The problem. What is needed is every line of the data that includes the word "char". Please copy each one.

Supplied material section start

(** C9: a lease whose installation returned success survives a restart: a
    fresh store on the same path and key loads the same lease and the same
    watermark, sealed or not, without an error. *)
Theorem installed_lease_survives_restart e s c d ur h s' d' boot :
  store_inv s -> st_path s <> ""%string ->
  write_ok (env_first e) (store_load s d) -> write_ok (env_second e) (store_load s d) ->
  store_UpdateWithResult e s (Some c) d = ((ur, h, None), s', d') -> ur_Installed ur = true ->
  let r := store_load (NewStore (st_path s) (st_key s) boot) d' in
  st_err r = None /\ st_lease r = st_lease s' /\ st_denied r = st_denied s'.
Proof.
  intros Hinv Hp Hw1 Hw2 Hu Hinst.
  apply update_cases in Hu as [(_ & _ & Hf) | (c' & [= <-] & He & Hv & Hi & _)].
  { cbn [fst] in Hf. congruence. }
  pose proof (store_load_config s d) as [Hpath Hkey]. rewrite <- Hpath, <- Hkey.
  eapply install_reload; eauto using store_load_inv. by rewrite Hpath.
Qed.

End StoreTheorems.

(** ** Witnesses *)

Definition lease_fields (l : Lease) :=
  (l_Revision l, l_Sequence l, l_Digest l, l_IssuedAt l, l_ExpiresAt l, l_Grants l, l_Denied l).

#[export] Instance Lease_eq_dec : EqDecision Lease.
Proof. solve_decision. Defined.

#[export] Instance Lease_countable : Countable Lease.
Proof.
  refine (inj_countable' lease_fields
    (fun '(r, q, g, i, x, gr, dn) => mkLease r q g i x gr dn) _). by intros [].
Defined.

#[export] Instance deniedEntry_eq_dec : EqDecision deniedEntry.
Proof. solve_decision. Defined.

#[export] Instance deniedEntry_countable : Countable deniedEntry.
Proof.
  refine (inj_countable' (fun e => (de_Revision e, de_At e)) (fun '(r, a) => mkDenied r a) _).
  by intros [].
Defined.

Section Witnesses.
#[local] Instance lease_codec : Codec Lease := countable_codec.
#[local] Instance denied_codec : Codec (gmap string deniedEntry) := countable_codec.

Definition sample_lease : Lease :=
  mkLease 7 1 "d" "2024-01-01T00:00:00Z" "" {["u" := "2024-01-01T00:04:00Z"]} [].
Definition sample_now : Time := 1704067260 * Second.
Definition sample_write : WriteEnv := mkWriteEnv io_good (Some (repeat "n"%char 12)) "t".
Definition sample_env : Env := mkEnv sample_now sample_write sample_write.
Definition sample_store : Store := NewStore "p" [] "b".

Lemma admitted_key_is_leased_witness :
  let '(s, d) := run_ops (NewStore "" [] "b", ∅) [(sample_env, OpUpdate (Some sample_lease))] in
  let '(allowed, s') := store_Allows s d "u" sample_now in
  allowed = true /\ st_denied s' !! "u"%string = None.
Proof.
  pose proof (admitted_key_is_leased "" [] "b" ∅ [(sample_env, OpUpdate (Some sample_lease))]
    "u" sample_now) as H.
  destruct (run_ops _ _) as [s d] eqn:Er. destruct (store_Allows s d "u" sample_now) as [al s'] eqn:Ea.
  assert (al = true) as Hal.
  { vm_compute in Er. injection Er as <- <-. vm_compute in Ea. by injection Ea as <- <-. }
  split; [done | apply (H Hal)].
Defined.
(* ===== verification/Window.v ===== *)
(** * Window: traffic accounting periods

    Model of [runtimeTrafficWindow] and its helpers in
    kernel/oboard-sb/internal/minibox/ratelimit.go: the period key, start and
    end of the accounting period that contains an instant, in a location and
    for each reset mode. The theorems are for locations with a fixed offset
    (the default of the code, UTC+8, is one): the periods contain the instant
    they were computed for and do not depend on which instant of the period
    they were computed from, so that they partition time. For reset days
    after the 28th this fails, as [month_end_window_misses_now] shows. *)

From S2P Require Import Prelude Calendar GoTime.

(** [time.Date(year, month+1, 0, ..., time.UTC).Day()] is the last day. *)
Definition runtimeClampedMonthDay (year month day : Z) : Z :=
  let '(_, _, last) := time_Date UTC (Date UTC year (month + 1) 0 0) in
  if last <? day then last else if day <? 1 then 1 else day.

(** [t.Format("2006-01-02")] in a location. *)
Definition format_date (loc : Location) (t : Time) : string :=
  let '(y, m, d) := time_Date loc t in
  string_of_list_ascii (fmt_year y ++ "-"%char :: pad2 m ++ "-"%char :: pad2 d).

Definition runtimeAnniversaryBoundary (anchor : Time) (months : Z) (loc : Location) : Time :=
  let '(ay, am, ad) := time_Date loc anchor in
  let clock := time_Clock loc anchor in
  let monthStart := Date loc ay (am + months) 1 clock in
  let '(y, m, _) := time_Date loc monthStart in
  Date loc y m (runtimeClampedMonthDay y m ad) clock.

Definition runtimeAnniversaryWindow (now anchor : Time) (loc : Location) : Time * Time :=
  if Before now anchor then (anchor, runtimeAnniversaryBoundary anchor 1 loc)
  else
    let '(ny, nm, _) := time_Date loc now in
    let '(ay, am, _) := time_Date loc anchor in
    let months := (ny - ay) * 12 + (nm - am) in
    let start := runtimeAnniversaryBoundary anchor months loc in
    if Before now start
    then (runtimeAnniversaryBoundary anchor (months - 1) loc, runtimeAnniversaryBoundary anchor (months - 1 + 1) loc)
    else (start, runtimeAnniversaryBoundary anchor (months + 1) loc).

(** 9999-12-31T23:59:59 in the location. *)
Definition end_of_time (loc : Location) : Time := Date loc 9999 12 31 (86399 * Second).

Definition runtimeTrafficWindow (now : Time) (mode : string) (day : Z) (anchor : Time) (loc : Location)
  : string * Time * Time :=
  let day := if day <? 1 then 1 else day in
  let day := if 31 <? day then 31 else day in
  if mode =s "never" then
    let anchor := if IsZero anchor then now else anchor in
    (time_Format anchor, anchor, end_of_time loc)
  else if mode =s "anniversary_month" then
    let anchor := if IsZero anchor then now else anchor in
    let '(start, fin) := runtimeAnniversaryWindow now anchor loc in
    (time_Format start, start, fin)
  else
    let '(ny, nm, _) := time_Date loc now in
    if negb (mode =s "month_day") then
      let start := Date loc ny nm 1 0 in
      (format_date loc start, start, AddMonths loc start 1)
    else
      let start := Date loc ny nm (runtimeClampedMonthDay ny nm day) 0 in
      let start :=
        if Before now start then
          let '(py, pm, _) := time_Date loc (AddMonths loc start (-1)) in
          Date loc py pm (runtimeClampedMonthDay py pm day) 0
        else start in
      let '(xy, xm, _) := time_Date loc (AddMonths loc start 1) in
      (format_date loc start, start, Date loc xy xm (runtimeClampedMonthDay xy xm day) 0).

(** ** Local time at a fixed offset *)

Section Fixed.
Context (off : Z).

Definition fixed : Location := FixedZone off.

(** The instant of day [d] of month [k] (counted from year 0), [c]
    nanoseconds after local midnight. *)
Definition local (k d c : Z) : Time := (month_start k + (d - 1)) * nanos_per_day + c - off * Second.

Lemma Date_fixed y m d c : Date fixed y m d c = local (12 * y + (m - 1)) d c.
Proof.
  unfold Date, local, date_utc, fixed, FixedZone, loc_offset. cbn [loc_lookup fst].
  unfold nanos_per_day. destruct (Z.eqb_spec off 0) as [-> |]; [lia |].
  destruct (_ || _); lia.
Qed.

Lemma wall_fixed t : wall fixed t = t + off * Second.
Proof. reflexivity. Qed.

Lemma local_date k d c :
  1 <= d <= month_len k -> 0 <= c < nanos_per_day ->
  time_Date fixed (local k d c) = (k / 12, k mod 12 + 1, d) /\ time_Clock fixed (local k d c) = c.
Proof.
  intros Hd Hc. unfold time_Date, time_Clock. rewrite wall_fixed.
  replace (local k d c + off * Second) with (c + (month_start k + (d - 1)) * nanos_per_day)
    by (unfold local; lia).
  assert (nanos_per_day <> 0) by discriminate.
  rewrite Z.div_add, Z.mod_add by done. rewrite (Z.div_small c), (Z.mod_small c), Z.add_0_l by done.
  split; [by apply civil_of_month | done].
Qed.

Supplied material section end
Supplied material section start

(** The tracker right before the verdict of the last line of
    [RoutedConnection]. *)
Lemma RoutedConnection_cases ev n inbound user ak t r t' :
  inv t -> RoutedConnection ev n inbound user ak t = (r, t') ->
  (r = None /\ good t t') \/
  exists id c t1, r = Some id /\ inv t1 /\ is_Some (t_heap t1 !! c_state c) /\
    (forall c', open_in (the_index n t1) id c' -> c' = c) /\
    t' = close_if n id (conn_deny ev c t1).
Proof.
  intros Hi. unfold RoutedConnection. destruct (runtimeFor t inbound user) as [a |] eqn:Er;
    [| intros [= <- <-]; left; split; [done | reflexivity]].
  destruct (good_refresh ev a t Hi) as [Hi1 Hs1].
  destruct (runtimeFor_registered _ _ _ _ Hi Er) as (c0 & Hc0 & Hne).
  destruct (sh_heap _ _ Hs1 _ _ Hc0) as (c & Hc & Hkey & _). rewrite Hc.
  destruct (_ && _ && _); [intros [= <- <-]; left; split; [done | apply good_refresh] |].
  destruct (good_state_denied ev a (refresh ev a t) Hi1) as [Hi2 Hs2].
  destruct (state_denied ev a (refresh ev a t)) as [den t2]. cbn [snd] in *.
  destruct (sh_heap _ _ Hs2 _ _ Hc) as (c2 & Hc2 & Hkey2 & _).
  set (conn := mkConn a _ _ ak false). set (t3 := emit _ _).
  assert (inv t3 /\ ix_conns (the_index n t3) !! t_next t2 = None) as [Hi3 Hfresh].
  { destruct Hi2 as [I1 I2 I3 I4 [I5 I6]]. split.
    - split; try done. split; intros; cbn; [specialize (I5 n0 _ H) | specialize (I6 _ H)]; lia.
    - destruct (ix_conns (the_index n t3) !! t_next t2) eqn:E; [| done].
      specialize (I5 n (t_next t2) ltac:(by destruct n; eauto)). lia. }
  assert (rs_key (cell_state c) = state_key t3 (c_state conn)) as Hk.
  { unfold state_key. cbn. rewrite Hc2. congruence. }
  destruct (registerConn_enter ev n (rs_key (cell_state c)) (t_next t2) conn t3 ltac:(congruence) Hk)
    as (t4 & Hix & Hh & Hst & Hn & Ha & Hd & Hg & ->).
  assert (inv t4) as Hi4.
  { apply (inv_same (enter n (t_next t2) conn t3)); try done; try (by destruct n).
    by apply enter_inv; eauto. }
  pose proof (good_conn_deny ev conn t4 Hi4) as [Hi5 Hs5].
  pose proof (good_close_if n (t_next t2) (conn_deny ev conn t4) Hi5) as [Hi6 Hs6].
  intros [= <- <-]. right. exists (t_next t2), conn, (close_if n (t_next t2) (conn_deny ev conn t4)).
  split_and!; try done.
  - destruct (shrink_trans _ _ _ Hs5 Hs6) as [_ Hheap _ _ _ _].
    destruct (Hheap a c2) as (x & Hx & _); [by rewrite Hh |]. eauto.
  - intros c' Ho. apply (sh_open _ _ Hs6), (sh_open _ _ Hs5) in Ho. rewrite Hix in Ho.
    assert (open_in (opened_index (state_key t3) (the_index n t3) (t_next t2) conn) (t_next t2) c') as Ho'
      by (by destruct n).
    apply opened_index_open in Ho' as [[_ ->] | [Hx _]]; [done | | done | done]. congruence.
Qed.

Supplied material section end

Exercise solution.
Definition sample_write : WriteEnv := mkWriteEnv io_good (Some (repeat "n"%char 12)) "t".
  string_of_list_ascii (fmt_year y ++ "-"%char :: pad2 m ++ "-"%char :: pad2 d).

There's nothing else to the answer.